▶ _RECORD EXCERPTS_
Lemma handleIncomingSYN_wp l x (pkt : Packet) (rp : Z) dest s :
  listening l x s →
  wp (handleIncomingSYN l pkt rp dest)
    (λ _ s', ∃ d p isn id c y bs, syn_admitted l x pkt rp dest s s' d p isn id c y bs)
    (λ e s', refused x pkt rp dest s e ∧ rejected x rp s s') s.
Proof.
  intros H. unfold handleIncomingSYN. wp_step.
  eapply wp_mono; [by apply checkAccessFilter_wp|cbn beta|cbn beta].
  2: { intros e s1 ((e' & ->) & Ho & f & Hf & Hn). split; [by eapply refused_filter|by apply rejected_objects]. }
  intros [] s1 (-> & Hfilter). wp_step.
  eapply wp_mono; [by apply checkLimits_wp|cbn beta|cbn beta].
  2: { intros e s1 (Ho & e' & -> & Hl & Hn). split; [by apply refused_limit|by apply rejected_objects]. }
  intros [] s1 (H1 & Hq & Hlimit). wp_step. apply quiet_parts in Hq as (Ho & Q1 & Q2 & Q3 & Q4).
  eapply wp_mono; [by apply validateSYN_wp|cbn beta|cbn beta].
  2: { intros e s2 (-> & He). split; [|by apply rejected_objects].
       destruct He as [[-> ?]|[[[e' ->] ?]|[-> ?]]]; by constructor. }
  intros [] s2 (-> & Hsrc & Hau & Hus). wp_step.
  apply wp_validateSYNSource; [|by destruct Hsrc as [? ->]]. intros d Hd. wp_step.
  assert (Hprof : listener_profile x s1 = listener_profile x s) by (unfold listener_profile; by rewrite Q4).
  eapply wp_mono; [by apply createIncoming_wp|cbn beta|cbn beta].
  2: { intros e s2 (Ho2 & He). rewrite Q3 in He. split; [|apply rejected_objects; congruence].
       destruct He as [[-> ?]|[-> ?]]; by constructor. }
  intros p s2 (isn & id & c & Hdr & Hnew & Hc & Ho2 & R1 & R2). rewrite Hprof in Hc. rewrite Q3 in Hdr.
  unfold objects in Ho, Ho2. injection Ho as O1 O2 O3 O4. rewrite O1, O2, O3, O4 in Ho2. rewrite O1 in Hnew.
  injection Ho2 as P1 P2 P3 P4. rewrite Q1 in R1. rewrite Q2 in R2.
  destruct (lo_session _ _ (si_lsts s (proj1 H) l x (proj1 (proj2 H)))) as [y Hy].
  eapply wp_mono; [apply (finalize_wp l x rp p c y s2)|cbn beta|cbn beta].
  - rewrite P2. apply H.
  - rewrite (lo_closed _ _ (si_lsts s (proj1 H) l x (proj1 (proj2 H)))). apply H.
  - by rewrite P1, lookup_insert_eq.
  - rewrite <-Hy. by eapply syn_conn_session.
  - rewrite R1, R2, P1, P2, P3, P4, insert_insert_eq. intros [] s3 (bs & Hbs & Hroom & Hout & Ho3).
    exists d, p, isn, id, c, y, bs. by constructor.
  - intros e s3 (He & c' & Ho3). rewrite P1, P2, P3, P4, insert_insert_eq in Ho3. split.
    + unfold failed_late in He. rewrite R1 in He. destruct He as [[[e' ->] Hn]|[-> Hn]]; [|by constructor].
      by eapply refused_send.
    + unfold objects in Ho3. injection Ho3 as T1 T2 T3 T4. split_and!; [done|done|by right|].
      rewrite T1. by apply insert_subseteq.
Qed.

▶ _WORK INSTRUCTIONS_
The records above must be repeated exactly, every one of them.

▶ _TASK RESPONSE_
Lemma handleIncomingSYN_wp l x (pkt : Packet) (rp : Z) dest s :
  listening l x s →
  wp (handleIncomingSYN l pkt rp dest)
    (λ _ s', ∃ d p isn id c y bs, syn_admitted l x pkt rp dest s s' d p isn id c y bs)
    (λ e s', refused x pkt rp dest s e ∧ rejected x rp s s') s.
Proof.
  intros H. unfold handleIncomingSYN. wp_step.
  eapply wp_mono; [by apply checkAccessFilter_wp|cbn beta|cbn beta].
  2: { intros e s1 ((e' & ->) & Ho & f & Hf & Hn). split; [by eapply refused_filter|by apply rejected_objects]. }
  intros [] s1 (-> & Hfilter). wp_step.
  eapply wp_mono; [by apply checkLimits_wp|cbn beta|cbn beta].
  2: { intros e s1 (Ho & e' & -> & Hl & Hn). split; [by apply refused_limit|by apply rejected_objects]. }
  intros [] s1 (H1 & Hq & Hlimit). wp_step. apply quiet_parts in Hq as (Ho & Q1 & Q2 & Q3 & Q4).
  eapply wp_mono; [by apply validateSYN_wp|cbn beta|cbn beta].
  2: { intros e s2 (-> & He). split; [|by apply rejected_objects].
       destruct He as [[-> ?]|[[[e' ->] ?]|[-> ?]]]; by constructor. }
  intros [] s2 (-> & Hsrc & Hau & Hus). wp_step.
  apply wp_validateSYNSource; [|by destruct Hsrc as [? ->]]. intros d Hd. wp_step.
  assert (Hprof : listener_profile x s1 = listener_profile x s) by (unfold listener_profile; by rewrite Q4).
  eapply wp_mono; [by apply createIncoming_wp|cbn beta|cbn beta].
  2: { intros e s2 (Ho2 & He). rewrite Q3 in He. split; [|apply rejected_objects; congruence].
       destruct He as [[-> ?]|[-> ?]]; by constructor. }
  intros p s2 (isn & id & c & Hdr & Hnew & Hc & Ho2 & R1 & R2). rewrite Hprof in Hc. rewrite Q3 in Hdr.
  unfold objects in Ho, Ho2. injection Ho as O1 O2 O3 O4. rewrite O1, O2, O3, O4 in Ho2. rewrite O1 in Hnew.
  injection Ho2 as P1 P2 P3 P4. rewrite Q1 in R1. rewrite Q2 in R2.
  destruct (lo_session _ _ (si_lsts s (proj1 H) l x (proj1 (proj2 H)))) as [y Hy].
  eapply wp_mono; [apply (finalize_wp l x rp p c y s2)|cbn beta|cbn beta].
  - rewrite P2. apply H.
  - rewrite (lo_closed _ _ (si_lsts s (proj1 H) l x (proj1 (proj2 H)))). apply H.
  - by rewrite P1, lookup_insert_eq.
  - rewrite <-Hy. by eapply syn_conn_session.
  - rewrite R1, R2, P1, P2, P3, P4, insert_insert_eq. intros [] s3 (bs & Hbs & Hroom & Hout & Ho3).
    exists d, p, isn, id, c, y, bs. by constructor.
  - intros e s3 (He & c' & Ho3). rewrite P1, P2, P3, P4, insert_insert_eq in Ho3. split.
    + unfold failed_late in He. rewrite R1 in He. destruct He as [[[e' ->] Hn]|[-> Hn]]; [|by constructor].
      by eapply refused_send.
    + unfold objects in Ho3. injection Ho3 as T1 T2 T3 T4. split_and!; [done|done|by right|].
      rewrite T1. by apply insert_subseteq.
Qed.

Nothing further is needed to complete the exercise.